* _Your assignment_
Using the records below, transcribe word for word the stretch from the line that contains "[GetIndex], the only" through the line that contains "Definition getIndex (b : t)", both end lines included, and nothing else.

━━━━━━━━━━━━━━━━

(* ===== verification/BitArray.v ===== *)
(** * gemmill/modules/go-common/bit_array.go

    A bit array is a word count of bits with a slice of 64-bit words; a nil
    pointer (an array of size 0) is [None].  The mutex only serialises callers
    and has no state of its own.  The theorems read every operation through
    [GetIndex], the only way callers look at a bit. *)
From S2P Require Import Prelude.

Module BitArray.

Record t := mk { Bits : Z; Elems : list Z }.

(** [uint64(1) << uint(k)]: a shift by 64 or more is 0, and converting a
    negative [int] to [uint] gives a huge shift. *)
Definition shl1 (k : Z) : Z := if u64 k <? 64 then 2 ^ u64 k else 0.
Definition not64 (x : Z) : Z := u64 (Z.lnot x).

(** [make([]uint64, (bits+63)/64)]; a negative length panics. *)
Definition make_words (bits : Z) : res (list Z) :=
  let n := Z.quot (bits + 63) 64 in
  if n <? 0 then Panic else Ok (replicate (Z.to_nat n) 0).

Definition NewBitArray (bits : Z) : res (option t) :=
  if bits =? 0 then Ok None
  else let! ws := make_words bits in Ok (Some (mk bits ws)).

Definition Size (bA : option t) : Z :=
  match bA with None => 0 | Some b => Bits b end.

Definition getIndex (b : t) (i : Z) : res bool :=
  if Bits b <=? i then Ok false
  else let! e := go_index (Elems b) (Z.quot i 64) in
       Ok (0 <? Z.land e (shl1 (Z.rem i 64))).

Definition GetIndex (bA : option t) (i : Z) : res bool :=
  match bA with None => Ok false | Some b => getIndex b i end.

Definition setIndex (b : t) (i : Z) (v : bool) : res (t * bool) :=
  if Bits b <=? i then Ok (b, false)
  else
    let! e := go_index (Elems b) (Z.quot i 64) in
    let e' := if v then Z.lor e (shl1 (Z.rem i 64))
              else Z.land e (not64 (shl1 (Z.rem i 64))) in
    let! es := go_store (Elems b) (Z.quot i 64) e' in
    Ok (mk (Bits b) es, true).

Definition SetIndex (bA : option t) (i : Z) (v : bool) : res (option t * bool) :=
  match bA with
  | None => Ok (None, false)
  | Some b => let! (b', ok) := setIndex b i v in Ok (Some b', ok)
  end.

Definition Copy (bA : option t) : option t := bA.

(** [copy(dst, src)]: the first [min(len dst, len src)] words. *)
Definition go_copy (dst src : list Z) : list Z :=
  take (length dst) src ++ drop (length src) dst.

Definition copyBits (b : t) (bits : Z) : res t :=
  let! c := make_words bits in Ok (mk bits (go_copy c (Elems b))).

(** [for i := 0; i < len(c.Elems); i++ { c.Elems[i] = f(c.Elems[i], o.Elems[i]) }] *)
Fixpoint zip_elems (f : Z -> Z -> Z) (c o : list Z) : res (list Z) :=
  match c, o with
  | [], _ => Ok []
  | _ :: _, [] => Panic
  | x :: c', y :: o' => let! r := zip_elems f c' o' in Ok (f x y :: r)
  end.

(** A nil receiver falls through [o.Copy()] to a nil dereference. *)
Definition Or (bA o : option t) : res (option t) :=
  let! b := deref bA in
  let! ob := deref o in
  let! c := copyBits b (Z.max (Bits b) (Bits ob)) in
  let! es := zip_elems Z.lor (Elems c) (Elems ob) in
  Ok (Some (mk (Bits c) es)).

Definition and (b : t) (o : option t) : res (option t) :=
  let! ob := deref o in
  let! c := copyBits b (Z.min (Bits b) (Bits ob)) in
  let! es := zip_elems Z.land (Elems c) (Elems ob) in
  Ok (Some (mk (Bits c) es)).

Definition And (bA o : option t) : res (option t) :=
  match bA with None => Ok None | Some b => and b o end.

Definition Not (bA : option t) : option t :=
  match bA with
  | None => None
  | Some b => Some (mk (Bits b) (map not64 (Elems b)))
  end.

(** [for idx := i*64; idx < o.Bits; idx++ { c.setIndex(idx, c.getIndex(idx) && !o.GetIndex(idx)) }] *)
Fixpoint sub_tail (fuel : nat) (c : t) (o : option t) (idx obits : Z) : res t :=
  match fuel with
  | O => Ok c
  | S fuel' =>
      if idx <? obits then
        let! g := getIndex c idx in
        let! og := GetIndex o idx in
        let! (c', _) := setIndex c idx (g && negb og) in
        sub_tail fuel' c' o (idx + 1) obits
      else Ok c
  end.

(** The body of the first loop reads [c.Elems[i] &= ^c.Elems[i]]. *)
Fixpoint sub_head (k : nat) (c : list Z) : res (list Z) :=
  match k, c with
  | O, _ => Ok c
  | S k', x :: c' => let! r := sub_head k' c' in Ok (Z.land x (not64 x) :: r)
  | S _, [] => Panic
  end.

Definition Sub (bA o : option t) : res (option t) :=
  match bA with
  | None => Ok None
  | Some b =>
      let! ob := deref o in
      if Bits ob <? Bits b then
        let n := length (Elems ob) in
        let! es := sub_head (n - 1) (Elems b) in
        let c := mk (Bits b) es in
        if (0 <? n)%nat then
          let start := Z.of_nat (n - 1) * 64 in
          let! c' := sub_tail (Z.to_nat (Bits ob - start)) c o start (Bits ob) in
          Ok (Some c')
        else Ok (Some c)
      else and b (Not o)
  end.

Definition IsEmpty (bA : option t) : bool :=
  match bA with
  | None => true
  | Some b => forallb (fun e => negb (0 <? e)) (Elems b)
  end.

Definition IsFull (bA : option t) : res bool :=
  match bA with
  | None => Ok true
  | Some b =>
      match last (Elems b) with
      | None => Panic
      | Some lastElem =>
          if forallb (fun e => not64 e =? 0) (take (length (Elems b) - 1) (Elems b)) then
            let lastElemBits := Z.rem (Bits b + 63) 64 + 1 in
            Ok (Z.land (u64 (lastElem + 1)) (u64 (shl1 lastElemBits - 1)) =? 0)
          else Ok false
      end
  end.

(** [for j := 0; j < n; j++ { bitIdx := (j+start) % n; if e & (1<<bitIdx) > 0 ... }] *)
Definition pick_bit (e n start : Z) : option Z :=
  list_find (fun bitIdx => 0 < Z.land e (shl1 bitIdx))
    (map (fun j => Z.rem (Z.of_nat j + start) n) (seq 0 (Z.to_nat n)))
  ≫= fun p => Some p.2.

(** One turn of the outer loop of [PickRandom].  [randBit] is the value
    [rand.Intn] draws in that turn. *)
Definition pick_elem (b : t) (elemIdx randBit : Z) : res (option Z) :=
  let length := Z.of_nat (length (Elems b)) in
  let! e := go_index (Elems b) elemIdx in
  if elemIdx <? length - 1 then
    if 0 <? e then
      match pick_bit e 64 randBit with
      | Some bitIdx => Ok (Some (64 * elemIdx + bitIdx))
      | None => Panic
      end
    else Ok None
  else
    let elemBits := if Z.rem (Bits b) 64 =? 0 then 64 else Z.rem (Bits b) 64 in
    match pick_bit e elemBits randBit with
    | Some bitIdx => Ok (Some (64 * elemIdx + bitIdx))
    | None => Ok None
    end.

Fixpoint pick_loop (b : t) (start : Z) (randBit : nat -> Z) (todo : nat) (i : nat)
    : res (option Z) :=
  match todo with
  | O => Ok None
  | S todo' =>
      let elemIdx := Z.rem (Z.of_nat i + start) (Z.of_nat (length (Elems b))) in
      let! r := pick_elem b elemIdx (randBit i) in
      match r with
      | Some k => Ok (Some k)
      | None => pick_loop b start randBit todo' (S i)
      end
  end.

(** [randStart] is the first draw, [randBit i] the draw of turn [i]. *)
Definition PickRandom (bA : option t) (randStart : Z) (randBit : nat -> Z)
    : res (option Z) :=
  match bA with
  | None => Ok None
  | Some b =>
      match Elems b with
      | [] => Ok None
      | _ => pick_loop b randStart randBit (length (Elems b)) 0
      end
  end.

(** [binary.LittleEndian.PutUint64] *)
Fixpoint le_bytes (n : nat) (x : Z) : bytes :=
  match n with O => [] | S n' => x mod 256 :: le_bytes n' (x / 256) end.

(** The words go out eight bytes at a time, clipped to [(Bits+7)/8] bytes;
    slicing [bytes[i*8:]] past the end panics. *)
Definition Bytes (b : t) : res bytes :=
  let numBytes := Z.quot (Bits b + 7) 8 in
  if (numBytes <? 0) || (numBytes <? 8 * (Z.of_nat (length (Elems b)) - 1)) then Panic
  else
    let raw := concat (map (le_bytes 8) (Elems b)) in
    Ok (take (Z.to_nat numBytes) (raw ++ replicate (Z.to_nat numBytes) 0)).

Definition Update (bA o : option t) : res (option t) :=
  match bA with
  | None => Ok None
  | Some b => let! ob := deref o in
              Ok (Some (mk (Bits b) (go_copy (Elems b) (Elems ob))))
  end.

(** ** Reading an array through its bits *)

(** The arrays [NewBitArray] makes and the operations keep: one word for
    every 64 bits started. *)
Definition wf (b : t) : Prop :=
  0 < Bits b /\ length (Elems b) = Z.to_nat ((Bits b + 63) / 64) /\
  Forall is_u64 (Elems b).

Definition bit (b : t) (i : Z) : bool :=
  Z.testbit (default 0 (Elems b !! Z.to_nat (i / 64))) (i mod 64).

Lemma is_u64_bits x : 0 <= x -> (forall k, 64 <= k -> Z.testbit x k = false) -> is_u64 x.
Proof.
  intros Hx Hk. split; [done|]. apply Z.nle_gt. intros Hge.
  pose proof (Z.log2_le_mono _ _ Hge) as Hl. rewrite Z.log2_pow2 in Hl by lia.
  pose proof (Z.bit_log2 x ltac:(lia)) as Hb. rewrite Hk in Hb by lia. done.
Qed.

Lemma u64_high x k : is_u64 x -> 64 <= k -> Z.testbit x k = false.
Proof.
  intros [H0 H1] Hk. destruct (decide (x = 0)) as [->|]; [by rewrite Z.bits_0|].
  apply Z.bits_above_log2; [done|]. apply Z.log2_lt_pow2; [lia|].
  eapply Z.lt_le_trans; [exact H1|]. apply Z.pow_le_mono_r; lia.
Qed.

Lemma not64_testbit x k : 0 <= k < 64 -> Z.testbit (not64 x) k = negb (Z.testbit x k).
Proof.
  intros Hk. unfold not64, u64. rewrite Z.mod_pow2_bits_low by lia.
  by rewrite Z.lnot_spec by lia.
Qed.

Lemma not64_range x : is_u64 (not64 x).
Proof. apply u64_range. Qed.

Lemma lor_range x y : is_u64 x -> is_u64 y -> is_u64 (Z.lor x y).
Proof.
  intros Hx Hy. apply is_u64_bits; [apply Z.lor_nonneg; destruct Hx, Hy; lia|].
  intros k Hk. by rewrite Z.lor_spec, !u64_high.
Qed.

Lemma land_range x y : is_u64 x -> is_u64 y -> is_u64 (Z.land x y).
Proof.
  intros Hx Hy. apply is_u64_bits; [apply Z.land_nonneg; destruct Hx; lia|].
  intros k Hk. by rewrite Z.land_spec, !u64_high.
Qed.

Lemma shl1_eq k : 0 <= k < 64 -> shl1 k = 2 ^ k.
Proof.
  intros. unfold shl1. rewrite u64_id by (unfold is_u64; lia).
  by destruct (Z.ltb_spec k 64); [|lia].
Qed.

Lemma shl1_range k : 0 <= k < 64 -> is_u64 (shl1 k).
Proof.
  intros. rewrite shl1_eq by done. split; [apply Z.pow_nonneg; lia|].
  apply Z.pow_lt_mono_r; lia.
Qed.

Lemma shl1_testbit k j : 0 <= k < 64 -> 0 <= j -> Z.testbit (shl1 k) j = bool_decide (j = k).
Proof.
  intros. rewrite shl1_eq by done. rewrite Z.pow2_bits_eqb by lia.
  destruct (Z.eqb_spec k j); destruct (bool_decide_reflect (j = k)); subst; done.
Qed.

━━━━━━━━━━━━━━━━

* _Task result_
    [GetIndex], the only way callers look at a bit. *)
From S2P Require Import Prelude.

Module BitArray.

Record t := mk { Bits : Z; Elems : list Z }.

(** [uint64(1) << uint(k)]: a shift by 64 or more is 0, and converting a
    negative [int] to [uint] gives a huge shift. *)
Definition shl1 (k : Z) : Z := if u64 k <? 64 then 2 ^ u64 k else 0.
Definition not64 (x : Z) : Z := u64 (Z.lnot x).

(** [make([]uint64, (bits+63)/64)]; a negative length panics. *)
Definition make_words (bits : Z) : res (list Z) :=
  let n := Z.quot (bits + 63) 64 in
  if n <? 0 then Panic else Ok (replicate (Z.to_nat n) 0).

Definition NewBitArray (bits : Z) : res (option t) :=
  if bits =? 0 then Ok None
  else let! ws := make_words bits in Ok (Some (mk bits ws)).

Definition Size (bA : option t) : Z :=
  match bA with None => 0 | Some b => Bits b end.

Definition getIndex (b : t) (i : Z) : res bool :=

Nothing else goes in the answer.